Senior Director RTI Health Solutions BARCELONA, Spain
Background: Vulvar and vaginal atrophy (VVA) is a common condition, reported in surveys by approximately half of postmenopausal women. It results from estrogen deficiency; its symptoms include dyspareunia, vaginal dryness, and dysuria. Systemic and vaginal estrogen treatments, including but not limited to very low-dose vaginal estrogen (VLDVE) therapy, defined as 10 µg or less estradiol or 0.30 mg or less conjugated estrogens daily, have proven successful in controlling VVA symptoms.
Objectives: The objective of this drug-utilization study was to describe the duration and patterns of use of VLDVE products as part of a postmarketing requirement for the VLDVE Imvexxy (estradiol vaginal inserts) from the United States Food and Drug Administration (EUPAS41957).
Methods: This cohort study used United States Aetna claims data from July 2018 through June 2022 and the Optum Research Database from July 2018 through December 2021 and included women aged 50 years or older with 12 months of continuous enrollment and no documented hysterectomy.
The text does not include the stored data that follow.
(** A write that is cut leaves a torn suffix or the whole line. *)
Lemma take_line (written : nat) b : line_end ∉ b →
  take written (b ++ [line_end]) = b ++ [line_end] ∨
  line_end ∉ take written (b ++ [line_end]) ∧ file_len (take written (b ++ [line_end])) <= file_len b.
Proof.
  intros Hb. destruct (decide (length b < written)%nat) as [Hw|Hw].
  - left. apply take_ge. rewrite length_app. simpl. lia.
  - right. rewrite take_app_le by lia. split; [eapply newline_free_prefix; [exact Hb|apply prefix_take]|].
    unfold file_len. rewrite length_take. lia.
Qed.

Lemma log_lines_take_le k ls : (length (log_lines (take k ls)) ≤ length (log_lines ls))%nat.
Proof. rewrite <- (take_drop k ls) at 2. rewrite log_lines_app, length_app. lia. Qed.

Lemma written_kept id bytes ls fs t : written id bytes ls fs t → length ls = length fs ∧ (length (log_lines ls) ≤ length bytes)%nat.
Proof. intros [[-> H _ _ _] _]. split; [by eapply Forall2_length|]. rewrite length_app. lia. Qed.

Lemma log_state_bytes id file ls fs k bytes synced t : log_state id file ls fs k → written id bytes ls fs t →
  (length (log_lines (take k ls)) ≤ synced ≤ length bytes)%nat → log_state id (mkEventFile bytes synced) ls fs k.
Proof. intros [_ Hk _ _] Hw [H1 H2]. split; simpl; [by exists t|done..]. Qed.

Lemma log_state_snoc id file ls fs k bytes synced b f : log_state id file ls fs k →
  written id bytes (ls ++ [b]) (fs ++ [f]) [] → length ls = length fs →
  (length (log_lines (take k ls)) ≤ synced ≤ length bytes)%nat → log_state id (mkEventFile bytes synced) (ls ++ [b]) (fs ++ [f]) k.
Proof.
  intros [_ Hk _ _] Hw Hlen [H1 H2]. split; simpl; [by exists []|rewrite length_app; lia| |done]. by rewrite take_app_le by lia.
Qed.

Lemma truncate_state id fault file ls fs t k answer file' : log_state id file ls fs k → written id (ef_bytes file) ls fs t →
  truncate_partial_suffix fault (mkInspection (list.last fs) (file_len (log_lines ls)) (negb (bool_decide (t = [])))) file = (answer, file') →
  log_state id file' ls fs k ∧ (answer = Ok () → ef_bytes file' = log_lines ls) ∧ (fault = NoFault → answer = Ok ()).
Proof.
  intros Hst Hw. pose proof (hf_file _ _ _ _ _ _ _ _ (wr_frames _ _ _ _ _ Hw)) as Hfile. unfold truncate_partial_suffix.
  cbn [has_partial_suffix complete_len]. case_bool_decide as Ht; cbn [negb].
  { intros [= <- <-]. split; [done|]. rewrite Hfile, Ht, app_nil_r. done. }
  pose proof (lg_durable _ _ _ _ _ Hst) as Hd. pose proof (log_lines_take_le k ls) as Hk.
  assert (Hcut : take (Z.to_nat (file_len (log_lines ls))) (ef_bytes file) = log_lines ls).
  { unfold file_len. by rewrite Nat2Z.id, Hfile, take_app_length. }
  assert (Hw' : written id (log_lines ls) ls fs []).
  { rewrite <- (app_nil_r (log_lines ls)) at 1. apply (written_torn _ _ _ t); [by rewrite <- Hfile|apply not_elem_of_nil|done]. }
  assert (Hset : log_state id (set_len file (file_len (log_lines ls))) ls fs k).
  { unfold set_len. rewrite Hcut. apply (log_state_bytes id file ls fs k _ _ []); [done|done|]. unfold file_len. rewrite Nat2Z.id. lia. }
  assert (Hsync : log_state id (sync_task_event_file (set_len file (file_len (log_lines ls)))) ls fs k).
  { unfold sync_task_event_file. unfold set_len at 1 2. cbn [ef_bytes]. rewrite Hcut.
    apply (log_state_bytes id file ls fs k _ _ []); [done|done|]. lia. }
  destruct fault; intros [= <- <-]; (split; [done|split; [first [done|intros _; exact Hcut]|done]]).
Qed.

Lemma write_synced_state id fault file ls fs b f k answer file' :
  log_state id file ls fs k → ef_bytes file = log_lines ls → line_of id b f → file_len b <= MAX_TASK_EVENT_LINE_BYTES →
  seq f = Z.of_nat (length fs + 1) → Z.of_nat (length fs + 1) <= u64_max →
  write_synced fault (b ++ [line_end]) file = (answer, file') →
  (log_state id file' ls fs k ∨ log_state id file' (ls ++ [b]) (fs ++ [f]) k) ∧
  (answer = Ok () → log_state id file' (ls ++ [b]) (fs ++ [f]) (length fs + 1)) ∧
  (fault = NoFault → answer = Ok ()).
Proof.
  intros Hst Hfile Hline Hlen Hseq Hmax. destruct (lg_written _ _ _ _ _ Hst) as [t Hw].
  pose proof (proj1 (written_kept _ _ _ _ _ Hw)) as Hls. pose proof (hf_file _ _ _ _ _ _ _ _ (wr_frames _ _ _ _ _ Hw)) as Ht.
  assert (Hlong : ∀ m, (length (log_lines (take k ls)) ≤ ef_synced file ≤ length (log_lines ls ++ m))%nat).
  { intros m. destruct Hst as [_ _ H1 H2]. rewrite Hfile in H2. rewrite length_app. lia. }
  rewrite Ht in Hw. pose proof (written_snoc _ _ _ _ _ _ Hw Hline Hlen Hseq Hmax) as Hw'.
  assert (Hwhole : log_state id (write_all file (b ++ [line_end])) (ls ++ [b]) (fs ++ [f]) k).
  { unfold write_all. rewrite Hfile. by apply (log_state_snoc id file). }
  assert (Hsync : log_state id (sync_task_event_file (write_all file (b ++ [line_end]))) (ls ++ [b]) (fs ++ [f]) (length fs + 1)).
  { unfold sync_task_event_file, write_all. cbn [ef_bytes]. rewrite Hfile. split; simpl; [by exists []|rewrite length_app; simpl; lia| |lia].
    rewrite <- log_lines_snoc. apply log_lines_take_le. }
  assert (Hsync' : log_state id (sync_task_event_file (write_all file (b ++ [line_end]))) (ls ++ [b]) (fs ++ [f]) k).
  { destruct Hsync as [H1 H2 H3 H4]. destruct Hst as [_ Hk H5 H6]. split; [done|lia| |done].
    rewrite take_app_le by lia. unfold sync_task_event_file, write_all in *. cbn [ef_bytes ef_synced] in *. rewrite Hfile, length_app.
    pose proof (log_lines_take_le k ls). lia. }
  destruct fault as [| | | | |n| |]; intros [= <- <-]; try (split; [by right|done]).
  split; [|done]. destruct (take_line n b (proj1 Hline)) as [->|[H1 H2]]; [by right|left].
  unfold write_all. rewrite Hfile. apply (log_state_bytes id file ls fs k _ _ (take n (b ++ [line_end]))); [done| |apply Hlong].
  apply (written_torn _ _ _ t); [done..|lia].
Qed.

(** The end of an append: the line is added, or the log keeps its frames; the
    line of an acknowledged append is durable. *)
Lemma write_event_line_state id fault file ls fs t b f k answer file' :
  log_state id file ls fs k → written id (ef_bytes file) ls fs t → line_of id b f → file_len b <= MAX_TASK_EVENT_LINE_BYTES →
  seq f = Z.of_nat (length fs + 1) → Z.of_nat (length fs + 1) <= u64_max →
  write_event_line fault (mkInspection (list.last fs) (file_len (log_lines ls)) (negb (bool_decide (t = [])))) (b ++ [line_end]) file
    = (answer, file') →
  (log_state id file' ls fs k ∨ log_state id file' (ls ++ [b]) (fs ++ [f]) k) ∧
  (answer = Ok () → log_state id file' (ls ++ [b]) (fs ++ [f]) (length fs + 1)) ∧
  (fault = NoFault → answer = Ok ()).
Proof.
  intros Hst Hw Hline Hlen Hseq Hmax. unfold write_event_line.
  destruct (truncate_partial_suffix _ _ _) as [answer1 file1] eqn:H1. destruct (truncate_state _ _ _ _ _ _ _ _ _ Hst Hw H1) as (Hst1 & Hbytes & Hok).
  destruct answer1 as [[]|e].
  - intros H2. apply (write_synced_state id fault file1 ls fs b f k); try done. by apply Hbytes.
  - intros [= <- <-]. split; [by left|]. split; [done|]. intros H. by apply Hok in H.
Qed.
Follow-up ended at the earliest of endometrial cancer diagnosis, hysterectomy, death, disenrollment, or end of the study period. Among these women, we quantified the number of treatment episodes, duration of treatment, prior use of systemic estrogens, and concomitant use of VLDVE and systemic estrogens.
Results: Among 4,893,157 eligible women, the mean age was 66 years, and the mean duration of follow-up was approximately 2 years. Of these women, 379,532 (7.8%) used estrogen products during follow-up. In total, 50,899 women (1.0%) used VLDVEs (including Imvexxy) with a total of 92,643 treatment episodes. Approximately half of the VLDVE episodes were preceded by a visit to a primary care provider for routine gynecologic care. Among VLDVE users, 30,646 (60.2%) had one treatment episode during follow-up, 8,657 (17%) had previously used opposed systemic estrogens, and 4,755 (9.3%) had used unopposed systemic estrogens. The median treatment duration was approximately 4 months, and 84,899 treatment episodes (91.6%) did not have concomitant use of a systemic estrogen.
Conclusions: Among nearly 5 million women aged 50 years or older without hysterectomy, VLDVE use was rare (1% over a mean 2-year follow-up). VLDVE treatment episodes were generally short; the vast majority did not have concomitant systemic estrogen use. Although VVA is commonly reported in surveys, current treatment with hormonal therapy is reported in less than 10% of women. Our study also found very little use of VLDVE treatment in women of postmenopausal age likely to experience VVA, suggesting potential barriers to the management of VVA.